*** Opening Data to process ***

Lemma split_join_comma_space o os :
  Forall (λ x, py.contains "," x = false) (o :: os) →
  py.split "," (py.join ", " (o :: os)) = o :: (String " " <$> os).
Proof.
  revert o. induction os as [|o' os IH]; intros o Hall.
  - apply split_no_sep. by inversion Hall.
  - inversion Hall as [|? ? Ho Hrest]; subst.
    change (py.join ", " (o :: o' :: os))
      with (o +:+ String "," (" " +:+ py.join ", " (o' :: os)))%string.
    rewrite (split_app_sep _ _ _ Ho), join_cons_space.
    rewrite IH; [done|].
    inversion Hrest; subst. by constructor.
Qed.

Lemma strip_leading_space s : py.strip (String " " s) = py.strip s.
Proof. done. Qed.

(** X17. Reading the CORS setting back. A non-empty list of origins that
    have no comma and no white space at either end, written as the usual
    comma-and-space separated setting, is read as exactly that list (and
    the setting "*" as the single origin "*"). *)
Theorem allow_origins_round_trip (origins : list string) :
  origins ≠ [] →
  Forall (λ o, py.contains "," o = false ∧ py.strip o = o) origins →
  main.allow_origins (py.join ", " origins) = origins.
Proof.
  intros Hne Hall. destruct origins as [|o os]; [done|].
  unfold main.allow_origins.
  destruct (bool_decide (py.join ", " (o :: os) = "*")) eqn:Hstar.
  - apply bool_decide_eq_true in Hstar.
    destruct os as [|o' os]; [by cbn in Hstar; subst|].
    exfalso. cbn in Hstar.
    destruct o as [|a o]; [done|]. cbn in Hstar.
    injection Hstar as _ Hstar. by destruct o.
  - rewrite split_join_comma_space
      by (eapply Forall_impl; [exact Hall|]; by intros x [? _]).
    rewrite fmap_cons. inversion Hall as [|? ? [_ Ho] Hos]; subst.
    rewrite Ho. f_equal.
    clear -Hos. induction Hos as [|x os [_ Hx] _ IH]; [done|].
    by rewrite !fmap_cons, strip_leading_space, Hx, IH.
Qed.

(** ** The database handle *)

(** X18. In every state the connection lifecycle can reach (connection
    attempts that succeed or fail at any step, and closes, in any order)
    the client and the database handle are set together or not at all;
    [get_database] returns the handle of the last successful connection
    and raises the "not initialized" error after a failed attempt or a
    close. *)
Theorem session_handles_paired (db : session.DataBase) :
  session.reachable db →
  session.client db = session.database db
  ∧ (∀ handle attempt,
       session.get_database (session.connect_to_mongo handle attempt db).2
       = if attempt is session.PingAnswers then inr handle
         else inl session.RuntimeError)
  ∧ session.get_database (session.close_mongo_connection db)
    = inl session.RuntimeError.
Proof.
  intros Hr.
  assert (session.client db = session.database db) as Hpair.
  { induction Hr as [|handle attempt db _ IH|db _ IH]; [done| |].
    - destruct db as [[cl|] dbh], attempt; cbn in *; congruence.
    - destruct db as [[cl|] dbh]; cbn in *; congruence. }
  split; [done|]. split.
  - intros handle attempt.
    destruct db as [[cl|] dbh], attempt; cbn in *; by subst.
  - destruct db as [[cl|] dbh]; cbn in *; by subst.
Qed.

*** Closing Data to process ***

> **Exercise description**
Your answer should consist of all lines in the listing above that contain "Hstar".

> **Result of this task**
  destruct (bool_decide (py.join ", " (o :: os) = "*")) eqn:Hstar.
  - apply bool_decide_eq_true in Hstar.
    destruct os as [|o' os]; [by cbn in Hstar; subst|].
    exfalso. cbn in Hstar.
    destruct o as [|a o]; [done|]. cbn in Hstar.
    injection Hstar as _ Hstar. by destruct o.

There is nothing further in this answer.